### Data supplied
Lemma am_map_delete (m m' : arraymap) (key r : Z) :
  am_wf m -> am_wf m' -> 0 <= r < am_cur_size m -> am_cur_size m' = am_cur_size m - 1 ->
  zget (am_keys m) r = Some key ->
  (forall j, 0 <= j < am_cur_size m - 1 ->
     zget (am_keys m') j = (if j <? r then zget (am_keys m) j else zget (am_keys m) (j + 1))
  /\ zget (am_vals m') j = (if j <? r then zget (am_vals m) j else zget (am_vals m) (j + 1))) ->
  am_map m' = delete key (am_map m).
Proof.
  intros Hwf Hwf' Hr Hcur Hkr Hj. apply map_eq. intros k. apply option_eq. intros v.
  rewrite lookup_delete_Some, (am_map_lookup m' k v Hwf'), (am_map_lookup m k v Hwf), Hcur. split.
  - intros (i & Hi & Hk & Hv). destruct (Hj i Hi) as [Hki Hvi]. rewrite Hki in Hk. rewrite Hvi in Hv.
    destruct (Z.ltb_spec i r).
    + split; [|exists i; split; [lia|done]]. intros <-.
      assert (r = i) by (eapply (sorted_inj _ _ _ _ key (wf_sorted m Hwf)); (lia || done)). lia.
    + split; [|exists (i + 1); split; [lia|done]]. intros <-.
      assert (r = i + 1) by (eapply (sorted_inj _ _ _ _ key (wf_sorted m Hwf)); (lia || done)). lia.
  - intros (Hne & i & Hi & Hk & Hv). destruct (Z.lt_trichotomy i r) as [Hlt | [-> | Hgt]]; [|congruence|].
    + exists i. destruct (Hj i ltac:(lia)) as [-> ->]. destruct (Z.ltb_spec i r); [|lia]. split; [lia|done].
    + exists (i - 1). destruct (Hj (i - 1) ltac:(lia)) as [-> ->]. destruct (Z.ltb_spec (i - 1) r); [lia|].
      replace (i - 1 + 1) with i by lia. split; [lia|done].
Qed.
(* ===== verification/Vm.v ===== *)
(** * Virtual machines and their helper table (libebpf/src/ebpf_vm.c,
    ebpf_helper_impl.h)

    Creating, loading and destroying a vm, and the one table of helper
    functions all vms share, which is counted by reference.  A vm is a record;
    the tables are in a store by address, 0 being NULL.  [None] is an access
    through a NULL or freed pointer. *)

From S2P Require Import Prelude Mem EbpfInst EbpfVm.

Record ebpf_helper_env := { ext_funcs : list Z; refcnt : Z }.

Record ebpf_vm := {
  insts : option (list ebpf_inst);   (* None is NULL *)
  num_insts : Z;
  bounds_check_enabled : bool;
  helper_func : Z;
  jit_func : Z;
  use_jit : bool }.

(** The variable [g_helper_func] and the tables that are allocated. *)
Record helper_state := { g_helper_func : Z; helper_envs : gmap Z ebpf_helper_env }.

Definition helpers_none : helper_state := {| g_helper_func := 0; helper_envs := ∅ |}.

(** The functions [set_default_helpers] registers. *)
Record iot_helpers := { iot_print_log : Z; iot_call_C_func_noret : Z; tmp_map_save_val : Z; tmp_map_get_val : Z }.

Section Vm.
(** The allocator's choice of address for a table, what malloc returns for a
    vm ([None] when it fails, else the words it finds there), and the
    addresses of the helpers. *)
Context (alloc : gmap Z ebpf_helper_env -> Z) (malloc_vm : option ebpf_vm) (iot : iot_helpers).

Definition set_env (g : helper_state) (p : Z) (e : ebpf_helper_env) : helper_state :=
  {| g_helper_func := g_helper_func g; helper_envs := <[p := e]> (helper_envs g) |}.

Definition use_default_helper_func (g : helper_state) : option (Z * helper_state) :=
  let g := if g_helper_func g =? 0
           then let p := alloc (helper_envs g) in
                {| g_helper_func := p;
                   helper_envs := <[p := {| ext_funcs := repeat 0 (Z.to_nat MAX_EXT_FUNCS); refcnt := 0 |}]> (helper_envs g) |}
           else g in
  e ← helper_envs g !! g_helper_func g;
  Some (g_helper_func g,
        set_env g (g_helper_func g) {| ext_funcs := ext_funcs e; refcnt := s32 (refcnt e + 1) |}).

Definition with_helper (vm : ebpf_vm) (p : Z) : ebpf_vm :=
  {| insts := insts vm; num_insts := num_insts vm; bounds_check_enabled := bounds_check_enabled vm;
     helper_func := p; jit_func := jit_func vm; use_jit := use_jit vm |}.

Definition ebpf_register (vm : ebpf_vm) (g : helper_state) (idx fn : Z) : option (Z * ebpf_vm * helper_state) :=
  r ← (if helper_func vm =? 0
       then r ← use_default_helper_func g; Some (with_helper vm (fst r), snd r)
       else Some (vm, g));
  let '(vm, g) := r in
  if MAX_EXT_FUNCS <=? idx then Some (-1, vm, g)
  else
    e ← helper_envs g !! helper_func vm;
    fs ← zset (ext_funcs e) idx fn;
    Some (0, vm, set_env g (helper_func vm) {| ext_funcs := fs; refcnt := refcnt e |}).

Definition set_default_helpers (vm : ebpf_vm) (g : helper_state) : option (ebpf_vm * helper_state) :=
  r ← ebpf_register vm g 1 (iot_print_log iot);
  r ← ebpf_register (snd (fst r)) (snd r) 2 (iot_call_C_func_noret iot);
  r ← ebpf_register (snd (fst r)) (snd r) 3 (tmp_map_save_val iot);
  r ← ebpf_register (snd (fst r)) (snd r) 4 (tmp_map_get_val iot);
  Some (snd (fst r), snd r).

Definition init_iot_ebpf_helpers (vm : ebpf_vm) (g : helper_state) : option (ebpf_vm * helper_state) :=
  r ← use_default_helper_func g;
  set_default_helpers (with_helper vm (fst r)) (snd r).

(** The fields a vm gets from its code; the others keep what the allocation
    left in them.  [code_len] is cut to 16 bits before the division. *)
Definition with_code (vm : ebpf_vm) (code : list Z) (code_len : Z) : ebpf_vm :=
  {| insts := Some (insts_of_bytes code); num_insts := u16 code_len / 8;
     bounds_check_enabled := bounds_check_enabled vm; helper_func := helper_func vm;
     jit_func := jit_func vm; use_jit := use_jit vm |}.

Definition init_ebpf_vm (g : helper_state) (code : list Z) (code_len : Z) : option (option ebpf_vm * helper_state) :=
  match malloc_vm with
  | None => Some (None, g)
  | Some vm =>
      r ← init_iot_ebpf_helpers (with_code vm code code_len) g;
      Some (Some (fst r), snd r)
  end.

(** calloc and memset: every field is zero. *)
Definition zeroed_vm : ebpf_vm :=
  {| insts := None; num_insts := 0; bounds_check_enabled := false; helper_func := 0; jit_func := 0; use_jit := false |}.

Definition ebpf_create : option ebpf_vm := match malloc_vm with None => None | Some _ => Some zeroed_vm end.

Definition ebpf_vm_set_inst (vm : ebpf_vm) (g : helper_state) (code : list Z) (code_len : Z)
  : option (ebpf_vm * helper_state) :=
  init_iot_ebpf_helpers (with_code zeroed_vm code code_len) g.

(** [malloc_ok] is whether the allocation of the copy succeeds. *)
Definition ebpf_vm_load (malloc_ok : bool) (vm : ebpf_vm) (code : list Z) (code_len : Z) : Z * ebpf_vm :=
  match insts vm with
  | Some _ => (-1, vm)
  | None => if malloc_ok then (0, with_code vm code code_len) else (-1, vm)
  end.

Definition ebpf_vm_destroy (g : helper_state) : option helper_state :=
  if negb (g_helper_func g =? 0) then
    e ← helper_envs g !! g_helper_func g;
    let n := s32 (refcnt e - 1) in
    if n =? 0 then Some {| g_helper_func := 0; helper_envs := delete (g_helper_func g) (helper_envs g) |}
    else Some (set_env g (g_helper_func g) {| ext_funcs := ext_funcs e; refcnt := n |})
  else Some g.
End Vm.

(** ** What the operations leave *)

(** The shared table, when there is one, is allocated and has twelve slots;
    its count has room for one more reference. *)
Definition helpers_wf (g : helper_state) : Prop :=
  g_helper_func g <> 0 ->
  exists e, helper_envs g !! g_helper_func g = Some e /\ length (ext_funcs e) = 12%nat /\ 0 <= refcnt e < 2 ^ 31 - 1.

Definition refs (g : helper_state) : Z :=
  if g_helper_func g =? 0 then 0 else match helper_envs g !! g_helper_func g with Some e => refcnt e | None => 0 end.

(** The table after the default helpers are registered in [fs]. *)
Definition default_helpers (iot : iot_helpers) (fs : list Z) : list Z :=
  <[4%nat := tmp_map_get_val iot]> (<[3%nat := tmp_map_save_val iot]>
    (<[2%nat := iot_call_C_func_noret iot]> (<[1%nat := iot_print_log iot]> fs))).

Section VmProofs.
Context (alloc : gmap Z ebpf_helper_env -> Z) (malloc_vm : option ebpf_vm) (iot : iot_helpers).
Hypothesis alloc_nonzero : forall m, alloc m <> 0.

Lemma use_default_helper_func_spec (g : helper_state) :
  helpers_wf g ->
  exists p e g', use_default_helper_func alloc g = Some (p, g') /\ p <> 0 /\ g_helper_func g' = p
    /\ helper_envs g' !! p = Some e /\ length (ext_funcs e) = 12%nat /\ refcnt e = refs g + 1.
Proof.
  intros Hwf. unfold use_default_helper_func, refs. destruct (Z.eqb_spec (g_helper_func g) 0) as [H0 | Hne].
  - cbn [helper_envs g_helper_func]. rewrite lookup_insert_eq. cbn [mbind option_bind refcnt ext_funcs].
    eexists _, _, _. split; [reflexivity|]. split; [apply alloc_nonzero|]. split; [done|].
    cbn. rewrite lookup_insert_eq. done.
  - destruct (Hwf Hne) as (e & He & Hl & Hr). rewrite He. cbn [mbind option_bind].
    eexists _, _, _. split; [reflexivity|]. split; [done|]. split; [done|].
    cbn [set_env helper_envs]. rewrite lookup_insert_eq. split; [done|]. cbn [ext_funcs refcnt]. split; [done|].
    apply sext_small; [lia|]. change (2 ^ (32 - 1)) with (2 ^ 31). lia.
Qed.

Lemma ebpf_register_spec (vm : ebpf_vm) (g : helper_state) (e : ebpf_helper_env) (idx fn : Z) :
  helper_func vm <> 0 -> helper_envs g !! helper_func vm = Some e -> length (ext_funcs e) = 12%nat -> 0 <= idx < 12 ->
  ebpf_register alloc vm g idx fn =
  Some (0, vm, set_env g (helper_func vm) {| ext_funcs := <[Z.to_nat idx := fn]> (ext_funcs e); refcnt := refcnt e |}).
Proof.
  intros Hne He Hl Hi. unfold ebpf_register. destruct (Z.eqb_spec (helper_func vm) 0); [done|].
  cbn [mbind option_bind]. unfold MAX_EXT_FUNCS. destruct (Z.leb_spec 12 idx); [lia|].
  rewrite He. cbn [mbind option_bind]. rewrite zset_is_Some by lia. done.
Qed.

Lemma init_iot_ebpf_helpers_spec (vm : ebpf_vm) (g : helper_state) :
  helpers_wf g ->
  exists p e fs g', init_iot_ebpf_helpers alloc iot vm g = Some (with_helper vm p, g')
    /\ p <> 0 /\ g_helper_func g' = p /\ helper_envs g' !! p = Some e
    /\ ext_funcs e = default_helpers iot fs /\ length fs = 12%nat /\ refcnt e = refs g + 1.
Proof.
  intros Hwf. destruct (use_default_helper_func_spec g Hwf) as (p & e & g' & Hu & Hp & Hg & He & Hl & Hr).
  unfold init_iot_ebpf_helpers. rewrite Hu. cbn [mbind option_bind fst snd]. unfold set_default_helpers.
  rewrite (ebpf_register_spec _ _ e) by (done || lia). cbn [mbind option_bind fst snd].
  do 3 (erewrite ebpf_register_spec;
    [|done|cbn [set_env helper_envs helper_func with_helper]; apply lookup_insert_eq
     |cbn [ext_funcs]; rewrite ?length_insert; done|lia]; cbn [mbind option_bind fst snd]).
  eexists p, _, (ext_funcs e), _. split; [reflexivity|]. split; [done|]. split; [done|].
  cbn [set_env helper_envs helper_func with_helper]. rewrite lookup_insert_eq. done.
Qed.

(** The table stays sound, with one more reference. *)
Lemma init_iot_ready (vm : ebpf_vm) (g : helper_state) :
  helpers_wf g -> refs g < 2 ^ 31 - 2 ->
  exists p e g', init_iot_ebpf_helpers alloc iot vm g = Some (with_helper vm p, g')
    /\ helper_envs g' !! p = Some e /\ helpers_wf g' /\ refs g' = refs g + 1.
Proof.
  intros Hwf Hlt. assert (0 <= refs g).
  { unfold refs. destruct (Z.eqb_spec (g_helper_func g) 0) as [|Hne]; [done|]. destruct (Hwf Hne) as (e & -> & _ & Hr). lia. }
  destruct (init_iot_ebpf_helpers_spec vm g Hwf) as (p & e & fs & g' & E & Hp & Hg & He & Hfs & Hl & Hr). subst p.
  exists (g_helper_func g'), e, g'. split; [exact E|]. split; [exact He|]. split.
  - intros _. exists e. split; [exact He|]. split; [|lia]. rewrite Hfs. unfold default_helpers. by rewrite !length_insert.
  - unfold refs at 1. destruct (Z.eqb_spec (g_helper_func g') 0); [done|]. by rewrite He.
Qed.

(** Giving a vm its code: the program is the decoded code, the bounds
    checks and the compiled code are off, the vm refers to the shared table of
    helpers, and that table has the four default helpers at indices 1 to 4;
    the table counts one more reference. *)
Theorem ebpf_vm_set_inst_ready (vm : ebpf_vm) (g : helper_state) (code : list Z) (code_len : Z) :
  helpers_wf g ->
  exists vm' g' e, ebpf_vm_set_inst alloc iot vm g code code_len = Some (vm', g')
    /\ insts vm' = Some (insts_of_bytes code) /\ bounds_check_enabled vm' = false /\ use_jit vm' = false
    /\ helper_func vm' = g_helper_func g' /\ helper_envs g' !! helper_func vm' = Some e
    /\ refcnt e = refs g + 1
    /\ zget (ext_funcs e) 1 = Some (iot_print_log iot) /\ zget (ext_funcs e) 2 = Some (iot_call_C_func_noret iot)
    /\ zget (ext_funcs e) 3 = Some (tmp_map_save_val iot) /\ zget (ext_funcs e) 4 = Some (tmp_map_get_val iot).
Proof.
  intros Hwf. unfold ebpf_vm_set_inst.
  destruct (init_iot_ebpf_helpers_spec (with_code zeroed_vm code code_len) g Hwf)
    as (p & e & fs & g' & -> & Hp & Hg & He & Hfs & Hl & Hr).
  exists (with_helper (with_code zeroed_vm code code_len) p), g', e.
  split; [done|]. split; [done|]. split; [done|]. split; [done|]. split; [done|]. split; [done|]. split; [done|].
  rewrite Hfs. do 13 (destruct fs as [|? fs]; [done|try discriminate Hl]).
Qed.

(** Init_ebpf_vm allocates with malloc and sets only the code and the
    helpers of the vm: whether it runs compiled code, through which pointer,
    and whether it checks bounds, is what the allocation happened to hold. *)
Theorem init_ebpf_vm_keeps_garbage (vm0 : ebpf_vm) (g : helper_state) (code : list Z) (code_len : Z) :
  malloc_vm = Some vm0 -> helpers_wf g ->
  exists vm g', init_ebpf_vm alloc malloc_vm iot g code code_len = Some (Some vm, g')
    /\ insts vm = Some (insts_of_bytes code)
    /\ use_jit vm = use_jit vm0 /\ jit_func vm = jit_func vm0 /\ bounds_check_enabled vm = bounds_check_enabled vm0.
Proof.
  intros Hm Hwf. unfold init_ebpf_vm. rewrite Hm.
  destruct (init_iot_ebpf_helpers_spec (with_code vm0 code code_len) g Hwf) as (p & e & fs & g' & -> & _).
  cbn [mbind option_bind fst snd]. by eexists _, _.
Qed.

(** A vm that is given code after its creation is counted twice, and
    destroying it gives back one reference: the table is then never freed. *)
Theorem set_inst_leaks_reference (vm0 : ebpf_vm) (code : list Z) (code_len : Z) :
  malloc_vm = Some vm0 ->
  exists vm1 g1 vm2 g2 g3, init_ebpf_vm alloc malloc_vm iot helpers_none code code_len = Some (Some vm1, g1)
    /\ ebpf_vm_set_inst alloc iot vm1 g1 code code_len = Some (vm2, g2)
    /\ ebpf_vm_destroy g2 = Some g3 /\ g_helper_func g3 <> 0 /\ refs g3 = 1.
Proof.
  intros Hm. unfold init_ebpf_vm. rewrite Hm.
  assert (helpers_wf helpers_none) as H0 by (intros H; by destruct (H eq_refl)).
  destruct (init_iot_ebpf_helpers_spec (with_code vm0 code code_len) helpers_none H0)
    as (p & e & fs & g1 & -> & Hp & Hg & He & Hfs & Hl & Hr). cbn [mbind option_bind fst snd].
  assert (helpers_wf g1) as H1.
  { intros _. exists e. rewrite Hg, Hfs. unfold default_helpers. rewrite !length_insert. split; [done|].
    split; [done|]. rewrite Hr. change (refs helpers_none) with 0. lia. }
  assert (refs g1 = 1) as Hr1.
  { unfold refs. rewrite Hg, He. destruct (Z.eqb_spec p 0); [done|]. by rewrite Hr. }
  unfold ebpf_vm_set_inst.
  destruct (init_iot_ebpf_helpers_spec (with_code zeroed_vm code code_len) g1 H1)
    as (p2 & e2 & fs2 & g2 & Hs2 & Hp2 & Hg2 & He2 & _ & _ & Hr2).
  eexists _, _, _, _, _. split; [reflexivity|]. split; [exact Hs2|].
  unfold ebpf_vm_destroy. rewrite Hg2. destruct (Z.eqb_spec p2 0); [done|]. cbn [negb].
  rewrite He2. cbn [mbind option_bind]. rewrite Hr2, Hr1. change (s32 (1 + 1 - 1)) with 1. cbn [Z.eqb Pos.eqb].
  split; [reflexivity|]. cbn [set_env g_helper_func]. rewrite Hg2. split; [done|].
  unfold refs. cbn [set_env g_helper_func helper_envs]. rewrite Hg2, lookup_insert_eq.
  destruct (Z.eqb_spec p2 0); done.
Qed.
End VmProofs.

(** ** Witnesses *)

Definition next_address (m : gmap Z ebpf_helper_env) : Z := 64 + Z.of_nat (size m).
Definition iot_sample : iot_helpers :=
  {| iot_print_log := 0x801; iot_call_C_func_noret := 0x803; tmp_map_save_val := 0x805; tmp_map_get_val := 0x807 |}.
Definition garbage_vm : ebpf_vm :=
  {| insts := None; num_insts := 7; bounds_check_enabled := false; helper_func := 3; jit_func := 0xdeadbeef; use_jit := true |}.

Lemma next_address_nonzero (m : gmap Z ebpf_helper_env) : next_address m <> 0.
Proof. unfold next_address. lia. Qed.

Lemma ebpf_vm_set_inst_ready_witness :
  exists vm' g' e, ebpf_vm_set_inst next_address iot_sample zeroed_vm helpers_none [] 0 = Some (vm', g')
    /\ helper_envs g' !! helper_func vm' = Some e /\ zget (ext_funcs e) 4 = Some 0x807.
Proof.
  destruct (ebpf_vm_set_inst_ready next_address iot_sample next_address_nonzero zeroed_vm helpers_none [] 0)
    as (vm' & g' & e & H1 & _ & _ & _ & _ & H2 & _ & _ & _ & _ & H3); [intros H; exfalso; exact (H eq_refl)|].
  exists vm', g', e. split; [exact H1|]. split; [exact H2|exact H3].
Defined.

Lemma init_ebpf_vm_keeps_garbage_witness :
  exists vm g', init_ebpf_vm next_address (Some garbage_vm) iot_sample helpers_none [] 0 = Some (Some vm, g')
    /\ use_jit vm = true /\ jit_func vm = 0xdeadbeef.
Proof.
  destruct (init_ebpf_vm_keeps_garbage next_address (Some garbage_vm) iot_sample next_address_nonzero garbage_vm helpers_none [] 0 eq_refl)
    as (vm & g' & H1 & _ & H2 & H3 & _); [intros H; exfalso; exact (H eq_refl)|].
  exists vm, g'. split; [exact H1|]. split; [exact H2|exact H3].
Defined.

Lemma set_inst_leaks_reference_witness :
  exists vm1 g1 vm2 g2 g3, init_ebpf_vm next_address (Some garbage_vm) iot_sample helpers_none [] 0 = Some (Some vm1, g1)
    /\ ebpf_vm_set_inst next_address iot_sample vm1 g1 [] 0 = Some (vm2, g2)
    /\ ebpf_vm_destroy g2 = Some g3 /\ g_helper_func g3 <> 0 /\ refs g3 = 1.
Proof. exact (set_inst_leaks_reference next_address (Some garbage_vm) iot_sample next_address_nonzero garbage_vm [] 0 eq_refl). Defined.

### Exercise details
Give back exactly the lines above, from the line containing "Definition use_default_helper_func (g" through the line containing "g_helper_func := p;", with both end lines and nothing more.

### Solution to this problem
Definition use_default_helper_func (g : helper_state) : option (Z * helper_state) :=
  let g := if g_helper_func g =? 0
           then let p := alloc (helper_envs g) in
                {| g_helper_func := p;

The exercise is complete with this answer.